CryptoQuant analyst Darkfost highlighted that Bitcoin futures volumes have drastically declined, reporting a drop from $123 billion in daily volume on November 22 to approximately $63 billion. This reduction, according to Darkfost, clarifies the low volatility seen in Bitcoin’s price lately. He noted that futures trading still dwarfs the activity seen in spot Bitcoin ETFs, which have been experiencing outflows totaling around $3.4 billion daily—a figure that is nearly 20 times smaller compared to futures trading.

The analyst stressed that while ETF outflows can add to market pressure, they are not the principal force influencing Bitcoin’s current price dynamics. By examining net taker volume—a metric that can indicate whether more aggressive buying or selling is taking place—Darkfost provided further insight into the market situation. Historical patterns revealed that whenever net taker volume turned negative, Bitcoin often entered a corrective phase dominated by selling. Since July, net taker volume has largely remained negative, with recent weeks seeing selling volumes keeping Bitcoin trapped within its current range.

Despite these challenges, there are signs that selling pressure from futures may be waning. Darkfost reported a notable decrease in futures-driven selling pressure from early November, with net taker volume improving from approximately -$489 million to -$93 million. He classified this as a promising sign, although it hasn’t yet led to a significant change in market conditions, emphasizing the limited liquidity in both the ETF and spot markets.

In a broader context, Julio Moreno, Head of Research at CryptoQuant, pointed out that understanding Bitcoin’s market cycles should shift towards demand rather than merely price performance. He indicated that demand for Bitcoin has been contracting on a monthly basis and is showing signs of slowing down annually. This dwindling demand signals potential challenges ahead for Bitcoin’s price trajectory.

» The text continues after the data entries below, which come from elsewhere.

(* ===== verification/Service.v ===== *)
(** * Deployments

    [quant/trade/service.py]: creating, changing, stopping and applying a
    deployment, over the repository, the reference data, the instrument cache
    and the venue's cached order sizes. *)
From S2P Require Import Prelude PyFloat PyData Order Errors PyValue Ccxt Instruments Intervals.
From S2P Require Import RefData CcxtAdapter Adapter OrderPolicy TradeRepo Schedule LiveApply.

(** What the service calls beyond its repositories: the cached venue rules
    ([RedisVenueLimits.get]), the clock and [uuid4]. *)
Class ServiceEnv (W : Type) := {
  cached_limits : Z → string → option string → prog W exn MarketLimits;
  service_now : prog W exn Z;
  uuid4 : prog W exn string
}.

(** [CreateDeploymentRequest] *)
Record CreateDeploymentRequest := mkCreate {
  cd_deployment_id : option string;
  cd_strategy_id : string;
  cd_strategy_vid : Z;
  cd_api_credential_id : Z;
  cd_app_id : Z;
  cd_internal_cusip : string;
  cd_qty : decimal;
  cd_paper : bool;
  cd_confirm_live : bool;
  cd_enabled : bool;
  cd_deployment_status : DeploymentStatus;
  cd_schedule_tm_interval_id : option Z
}.

Definition ind (b : bool) : string := if b then "Y" else "N".

Section service.
Context {W : Type} `{ServiceEnv W} `{TradeDb W} `{ReferenceData W}.
Variables (inst : InstrumentCache) (tz : string → zone).
(** [LiveApplyOrchestrator.run] *)
Variable live_apply : string → DeploymentRow → string → prog W exn ApplyReport.

(** [_venue_limits] *)
Definition venue_limits (app_id : Z) (cusip : string) : prog W exn MarketLimits :=
  match resolve_internal_cusip inst cusip app_id with
  | None => mret (no_limits cusip)
  | Some vendor_symbol =>
      p ← preset_for_app app_id;
      default_type ← match p with
                     | Some p => lift_res (instrument_default_type p inst cusip)
                     | None => mret None
                     end;
      cached_limits app_id vendor_symbol default_type
  end.

(** [_fitted_interval_id] *)
Definition strategy_interval (app_user sid : string) (vid : Z) : prog W exn Z :=
  row ← strategy_owned_by sid vid app_user;
  lift_res (fitted_interval_id (st_config_json row)).

(** [_listing_exchange] *)
Definition listing_exchange_of (cusip : string) : option string :=
  x ← get_product_by_cusip inst cusip ≫= listing_exchange;
  if has_id (Some x) then Some x else None.

(** [_require_tradable_qty] *)
Definition require_tradable_qty (app_id : Z) (cusip : string) (q : decimal) : prog W exn unit :=
  limits ← venue_limits app_id cusip;
  match undersized limits (float_of_decimal q) None with
  | Some text => raise (TradeValidationError text 400)
  | None => mret tt
  end.

Definition with_min_qty (d : DeploymentRow) (m : option float) : DeploymentRow :=
  mkDeploymentRow (deployment_id d) (deployment_vid d) (app_user_id d) (strategy_id d)
    (strategy_vid d) (api_credential_id d) (app_id d) (dep_cusip d) (qty d) (is_paper_ind d)
    (is_enabled_ind d) (deployment_status d) (schedule_tm_interval_id d) m.

(** [_row] *)
Definition service_row (raw : DeploymentRow) : prog W exn DeploymentRow :=
  limits ← venue_limits (app_id raw) (dep_cusip raw);
  mret (with_min_qty raw (min_qty limits)).

(** The first due time of a schedule, seeded now. *)
Definition seed_schedule (app_id : Z) (cusip : string) (interval : Z) : prog W exn Z :=
  moment ← service_now;
  compute_initial_scheduled_ts tz app_id interval (listing_exchange_of cusip) moment.

(** [create_deployment] *)
Definition create_deployment (app_user user_id : string) (req : CreateDeploymentRequest)
    : prog W exn DeploymentRow :=
  fitted ← strategy_interval app_user (cd_strategy_id req) (cd_strategy_vid req);
  _ ← require_fitted_interval (cd_schedule_tm_interval_id req) fitted;
  _ ← require_tradable_qty (cd_app_id req) (cd_internal_cusip req) (cd_qty req);
  id ← match cd_deployment_id req with Some i => mret i | None => uuid4 end;
  ts ← match cd_schedule_tm_interval_id req with
       | Some i => t ← seed_schedule (cd_app_id req) (cd_internal_cusip req) i; mret (Some t)
       | None => mret None
       end;
  row ← sp_ins_deployment
          (mkDeploymentWrite id app_user (cd_strategy_id req) (cd_strategy_vid req)
             (cd_api_credential_id req) (cd_app_id req) (cd_internal_cusip req) (cd_qty req)
             (ind (cd_paper req)) (ind (cd_enabled req)) (cd_deployment_status req) user_id
             (cd_schedule_tm_interval_id req) ts)
          (cd_confirm_live req);
  service_row row.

Additionally, the behavior of long-term holders (LTHs) has emerged as another element influencing Bitcoin’s weaker performance compared to traditional assets like stocks and gold. While recent reports suggested that LTHs had halted their selling, on-chain analysts provided a more nuanced view, indicating that the selling continues but at a slower rate. Leading Glassnode analyst CryptoVizArt mentioned that LTHs are still liquidating about 7,300 BTC per day but at a reduced pace, representing a cooldown after extensive distribution.

Darkfost acknowledged the continual selling from LTHs but emphasized a differing perspective, suggesting the current balance between BTC being sold and that transitioning into long-term held status indicates a potential stabilization phase.

At present, Bitcoin’s value stands at $87,972, reflecting the ongoing challenges and dynamics within these complex market structures. The interplay between derivatives trading, demand fluctuations, and the actions of long-term holders will continue to shape Bitcoin’s price movements in the near future.